Exercise objective: Search the entries for the word "MapSize" and report each line that has it.

Records supplied:
(** * hex-game: the board, the win check and the Monte Carlo move search

    A shallow embedding of position.h, node.h, graph.h, probability.h,
    hex_game.h and the game loop of main.cpp, followed by the properties
    of the engine: the adjacency built by [Node]'s constructor, the move
    interface, the border-to-border search of [checkWin], the playout loop
    of [testPlay], the move selection of [computerPlay], the picture drawn
    by [display] and the loop of [main].  [std::sort], to which
    [computerPlay] leaves the order of its estimates, is embedded as
    libstdc++ implements it.

    Conventions of the embedding.
    - [Coordinate], [MapSize] and [BoardSize] are [uint8_t] in the source.
      Every value the program stores in one is a loop counter below the
      board size, a [rand() % m_size], or the size itself, so they are kept
      as [nat]; differences of coordinates are taken in [int] after the
      integer promotions, hence in [Z].
    - [int] counters ([PlayCount], [m_play_total]) are [Z].
    - [ProbabilityValue] is [float] in the source; the embedding computes
      with exact rationals [Q], that is, without the rounding of [float]
      arithmetic.  The properties below are limited to what rounding to
      nearest does not disturb: [compareProbability] as an order on the
      values it is given, the value of [testPlay] as the quotient that is
      rounded, an estimate that is 0, and the bounds [0 <= value < 1].
    - A failed [assert] of [Graph::getNode], an access outside a vector and
      a loop that runs out of the supplied random draws are the result
      [None]. *)

From Stdlib Require Import ZArith QArith Lia Lqa Bool Permutation Sorted Ascii.
From stdpp Require Import base tactics option list list_numbers strings pretty.

Local Open Scope nat_scope.

(** A [for] loop over [l] whose body may fail: the state is threaded
    through the iterations. *)
Fixpoint for_each {S A : Type} (body : S → A → option S) (s : S) (l : list A) : option S :=
  match l with
  | [] => Some s
  | x :: l' => s' ← body s x; for_each body s' l'
  end.

(** ** position.h *)

(** [using Coordinate = uint8_t]. *)
Abbreviation Coordinate := nat (only parsing).

Record Position := mkPosition { m_row : Coordinate; m_col : Coordinate }.

Definition getRow (p : Position) : Coordinate := m_row p.
Definition getCol (p : Position) : Coordinate := m_col p.

#[global] Instance Position_eq_dec : EqDecision Position.
Proof. solve_decision. Defined.

(** ** node.h *)

(** [using MapSize = uint8_t; using Connections = std::vector<Position>]. *)
Abbreviation MapSize := nat (only parsing).
Abbreviation Connections := (list Position) (only parsing).

Inductive NodeColour := WHITE | RED | GREEN.

#[global] Instance NodeColour_eq_dec : EqDecision NodeColour.
Proof. solve_decision. Defined.

(** [Node] derives from [Position]; the base object is the field [n_pos]. *)
Record Node := mkNode {
  n_pos : Position;
  m_colour : NodeColour;
  m_traversed : bool;
  m_connections : Connections
}.

(** The rule of the constructor's inner loop body for one candidate
    [(row_idx, col_idx)], seen from the node at [(row, col)]. *)
Definition connected (row col row_idx col_idx : Coordinate) : bool :=
  let dRow := (Z.of_nat row_idx - Z.of_nat row)%Z in
  let dCol := (Z.of_nat col_idx - Z.of_nat col)%Z in
  if ((dRow =? -1)%Z && (dCol =? -1)%Z) || ((dRow =? 1)%Z && (dCol =? 1)%Z)
  then false
  else if (Z.abs dRow <? 2)%Z && (Z.abs dCol <? 2)%Z
       then negb ((row_idx =? row) && (col_idx =? col))
       else false.

(** The connection list the constructor pushes, in the order of its two
    nested loops. *)
Definition Node_connections (row col : Coordinate) (board : MapSize) : Connections :=
  row_idx ← seq 0 board;
  col_idx ← seq 0 board;
  if connected row col row_idx col_idx then [mkPosition row_idx col_idx] else [].

(** [Node(row, col, board)].  The constructor initialises the position and
    the colour and fills the connections; it does not initialise
    [m_traversed], whose value [uninit] is whatever the storage held. *)
Definition Node_ctor (uninit : bool) (row col : Coordinate) (board : MapSize) : Node :=
  {| n_pos := mkPosition row col;
     m_colour := WHITE;
     m_traversed := uninit;
     m_connections := Node_connections row col board |}.

Definition setColour (colour : NodeColour) (n : Node) : Node :=
  {| n_pos := n_pos n; m_colour := colour;
     m_traversed := m_traversed n; m_connections := m_connections n |}.

Definition Node_setTraverse (value : bool) (n : Node) : Node :=
  {| n_pos := n_pos n; m_colour := m_colour n;
     m_traversed := value; m_connections := m_connections n |}.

Exercise answer:
    - [Coordinate], [MapSize] and [BoardSize] are [uint8_t] in the source.
(** [using MapSize = uint8_t; using Connections = std::vector<Position>]. *)
Abbreviation MapSize := nat (only parsing).
Definition Node_connections (row col : Coordinate) (board : MapSize) : Connections :=
Definition Node_ctor (uninit : bool) (row col : Coordinate) (board : MapSize) : Node :=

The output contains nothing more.